(** The state after [speak(text, language)]. *)
Definition said (w : world) (text : string) (language : option string)
  (s : jarvis) : jarvis :=
  match text with
  | EmptyString => s
  | String _ _ =>
      set_trace
        (speak_effects w text (or_default language (current_language s)) (get_status s)
         ++ trace s)%list
        (set_is_speaking false s)
  end.

(** The state after the reply is recorded, spoken and announced. *)
Definition replied (w : world) (c : command_data) (t : turn)
  (language response : string) (s : jarvis) : jarvis :=
  let s1 := set_conversation_history (conversation_history s ++ [t]) s in
  let s2 := said w response (Some language) s1 in
  set_trace
    ((Callback "on_response" (PResponse response language), get_status s2)
     :: (Callback "on_command" (PCommand c), get_status s2)
     :: trace s2) s2.

(** The state after the [except] block. *)
Definition failed (w : world) (e : exn) (s : jarvis) : jarvis :=
  let s1 := set_trace
              ((LogError ("Error processing command: " ++ str_exn e), get_status s)
               :: trace s) s in
  let s2 := said w error_msg None s1 in
  set_trace ((Callback "on_error" (PStr (str_exn e)), get_status s2) :: trace s2) s2.

(** The state after the [finally] block. *)
Definition finished (s : jarvis) : jarvis :=
  let s1 := set_is_processing false s in
  set_trace ((Callback "on_status_change" (PStr "idle"), get_status s1) :: trace s1) s1.

(** The photo block raises what [take_photo] raises. *)
Definition photo_raises (w : world) (s : jarvis) (e : exn) : Prop :=
  fst (Camera.take_photo (camera_manager s) (files s) None (photo_stamp w) (imwrite w))
  = Raise e.

(** The messages [_process_with_ai] sends. *)
Definition ai_messages (s : jarvis) (text language : string)
  : list OpenRouter.message :=
  (_build_context s language
   ++ [{| OpenRouter.role := "user"; OpenRouter.content := text |}])%list.

(** What [speak(text, language)] adds to the trace, newest first. *)
Definition said_effects (w : world) (text : string) (language : option string)
  (s : jarvis) : list (event * flags) :=
  match text with
  | EmptyString => []
  | String _ _ =>
      speak_effects w text (or_default language (current_language s)) (get_status s)
  end.

(** Flags in which speaking happens inside processing only. *)
Definition consistent (f : flags) : Prop :=
  speaking f = true -> processing f = true.

(** The coordinator between two commands. *)
Record at_rest (s : jarvis) : Prop := {
  rest_speaking : is_speaking s = false;
  rest_processing : is_processing s = false;
  rest_trace : Forall (fun ef => consistent (snd ef)) (trace s)
}.

(** The coordinator inside [_process_command], outside [speak]. *)
Record busy (s : jarvis) : Prop := {
  busy_processing : is_processing s = true;
  busy_speaking : is_speaking s = false;
  busy_trace : Forall (fun ef => consistent (snd ef)) (trace s)
}.

(** A world in which the camera opens, photos are written, the AI
    back end cannot be reached and the speech engine works. *)
Definition offline_world : world :=
  {| now_user := 1; now_assistant := 2; photo_stamp := "20240101_120000";
     device := Camera.Opened; imwrite := Camera.Written;
     http := Raise (RequestException "connection refused");
     engine_speak := Ok tt |}.

(** A command as the text entry of the window queues it. *)
Definition typed (text language : string) : command_data :=
  {| cmd_text := Some text; cmd_language := Some language; cmd_timestamp := None |}.

(** What [_process_command] adds to the trace before the dispatch. *)
Definition dispatch_effects (w : world) (c : command_data) (s : jarvis)
  : list (event * flags) :=
  [ (LogInfo ("Processing command: " ++ command_text c), get_status (at_dispatch w c s));
    (Callback "on_status_change" (PStr "processing"), get_status (at_dispatch w c s)) ].

(** What the reply and the [finally] block add to the trace. *)
Definition reply_effects (w : world) (c : command_data)
  (language response : string) (s : jarvis) : list (event * flags) :=
  let f := get_status (said w response (Some language) s) in
  (Callback "on_status_change" (PStr "idle"),
   {| listening := listening f; speaking := speaking f; processing := false |})
  :: (Callback "on_response" (PResponse response language), f)
  :: (Callback "on_command" (PCommand c), f)
  :: said_effects w response (Some language) s.

(** What the [except] and the [finally] block add to the trace. *)
Definition failure_effects (w : world) (e : exn) (s : jarvis)
  : list (event * flags) :=
  ((Callback "on_status_change" (PStr "idle"),
    {| listening := is_listening s; speaking := false; processing := false |})
   :: (Callback "on_error" (PStr (str_exn e)), with_speaking false (get_status s))
   :: speak_effects w error_msg (current_language s) (get_status s)
   ++ [(LogError ("Error processing command: " ++ str_exn e), get_status s)])%list.

Definition with_chat (messages : list OpenRouter.message) (language : string)
  (s : jarvis) : jarvis :=
  set_trace ((ChatCompletion messages language, get_status s) :: trace s) s.

Section Outcomes.
Variable lower : string -> string.
Variable strip : string -> string.

(** The four ways through [_process_command] and the state each ends
    in. *)
Inductive outcome (w : world) (c : command_data) (s : jarvis) : jarvis -> Prop :=
| outcome_system : forall r s2,
    system_command_phrase (lower (command_text c)) = true ->
    _handle_system_commands lower w (command_text c) (at_dispatch w c s)
      = (Ok (Some r), s2) ->
    nonempty r = true ->
    preserved (at_dispatch w c s) s2 ->
    outcome w c s
      (finished (replied w c (assistant_turn w c s r) (command_language c s) r s2))
| outcome_raised : forall e s2,
    system_command_phrase (lower (command_text c)) = true ->
    _handle_system_commands lower w (command_text c) (at_dispatch w c s)
      = (Raise e, s2) ->
    process_command_try lower strip w c s = (Raise e, s2) ->
    photo_raises w s e ->
    preserved (at_dispatch w c s) s2 ->
    outcome w c s (finished (failed w e s2))
| outcome_no_client :
    system_command_phrase (lower (command_text c)) = false ->
    _handle_system_commands lower w (command_text c) (at_dispatch w c s)
      = (Ok None, at_dispatch w c s) ->
    ai_client s = false ->
    outcome w c s
      (finished
         (replied w c
            (assistant_turn w c s
               "Sistema de IA não configurado. Verifique sua chave de API.")
            (command_language c s)
            "Sistema de IA não configurado. Verifique sua chave de API."
            (at_dispatch w c s)))
| outcome_ai : forall response,
    system_command_phrase (lower (command_text c)) = false ->
    _handle_system_commands lower w (command_text c) (at_dispatch w c s)
      = (Ok None, at_dispatch w c s) ->
    ai_client s = true ->
    OpenRouter.chat_completion strip (http w)
      (ai_messages (at_dispatch w c s) (command_text c) (command_language c s))
      (command_language c s) = Ok response ->
    outcome w c s
      (finished
         (replied w c (assistant_turn w c s response) (command_language c s) response
            (with_chat
               (ai_messages (at_dispatch w c s) (command_text c) (command_language c s))
               (command_language c s) (at_dispatch w c s)))).

End Outcomes.

(** The coordinator after four questions typed while the AI back end is
    unreachable: eight turns of history. *)
Definition chatty : jarvis :=
  run PyStr.lower_latin1 PyStr.strip_ascii
    [ QueuePut (typed "bom dia" "pt-BR"); CommandProcessor offline_world;
      QueuePut (typed "que horas são" "pt-BR"); CommandProcessor offline_world;
      QueuePut (typed "conte uma piada" "pt-BR"); CommandProcessor offline_world;
      QueuePut (typed "obrigado" "pt-BR"); CommandProcessor offline_world ]
    (new_JarvisCore "pt-BR" true).

(** The window is opened for listening, then a typed command is
    processed while the listening thread still waits. *)
Definition listen_then_type : list action :=
  [ StartListening; QueuePut (typed "bom dia" "pt-BR");
    CommandProcessor offline_world ].

End Core.

(* ===================================================================== *)
(** ** config.py: the paths of [set] *)
(* ===================================================================== *)

Module ConfigPaths.
Import Py.
Import Config.

(** On the way to the last segment a value is stored that is not a
    mapping. *)
Inductive blocked : value -> list string -> Prop :=
| blocked_here : forall v k ks,
    isinstance_dict v = false -> blocked v (k :: ks)
| blocked_below : forall d k k' ks child,
    dict_get k d = Some child ->
    blocked child (k' :: ks) ->
    blocked (VDict d) (k :: k' :: ks).


End ConfigPaths.

(* ===================================================================== *)
(** ** openrouter_client.py: the connection test and the model list *)
(* ===================================================================== *)

Module OpenRouterProbe.
Import Py.
Import OpenRouter.
Local Open Scope py_scope.

Definition test_messages : list message :=
  [{| role := "user"; content := "Hello, can you hear me?" |}].

(** [for x in v]: the elements a value yields. A [str] yields strings
    of length one (here one per byte; whatever their length, they are
    strings). *)
Definition py_iter (v : value) : result (list value) :=
  match v with
  | VList l => Ok l
  | VDict d => Ok (map (fun kv => VStr (fst kv)) d)
  | VStr s => Ok (map (fun c => VStr (String c EmptyString)) (list_ascii_of_string s))
  | _ => Raise (TypeError ("'" ++ type_name v ++ "' object is not iterable"))
  end.

(** [[model['id'] for model in models]]. *)
Fixpoint model_ids (models : list value) : result (list value) :=
  match models with
  | [] => Ok []
  | model :: rest =>
      id <- py_getitem model "id" ;;
      ids <- model_ids rest ;;
      Ok (id :: ids)
  end.

(** [OpenRouterClient.get_available_models]; [http] is the round trip of
    its [requests.get]. *)
Definition get_available_models (http : http_outcome) : result (list value) :=
  try_except
    (response <- http ;;
     _ <- raise_for_status response ;;
     result <- json response ;;
     has_data <- py_contains result "data" ;;
     if has_data : bool then
       data <- py_getitem result "data" ;;
       models <- py_iter data ;;
       model_ids models
     else Ok [])
    (fun _ => Ok []).

Section Runtime.
Variable strip : string -> string.

(** [OpenRouterClient.test_connection]:
    [bool(response and len(response) > 0)]. *)
Definition test_connection (http : http_outcome) : result bool :=
  try_except
    (response <- chat_completion strip http test_messages "en-US" ;;
     Ok (if PyStr.nonempty response
         then (0 <? String.length response)%nat
         else false))
    (fun _ => Ok false).

End Runtime.

(** A response with status 200 and the decoded body [body]. *)
Definition answered (body : value) : http_outcome :=
  Ok {| raise_for_status := Ok tt; json := Ok body |}.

Goal of the exercise -> Wherever the word "body" occurs in the data above, copy the line it sits in.

Response to the task ->
(** A response with status 200 and the decoded body [body]. *)
Definition answered (body : value) : http_outcome :=
  Ok {| raise_for_status := Ok tt; json := Ok body |}.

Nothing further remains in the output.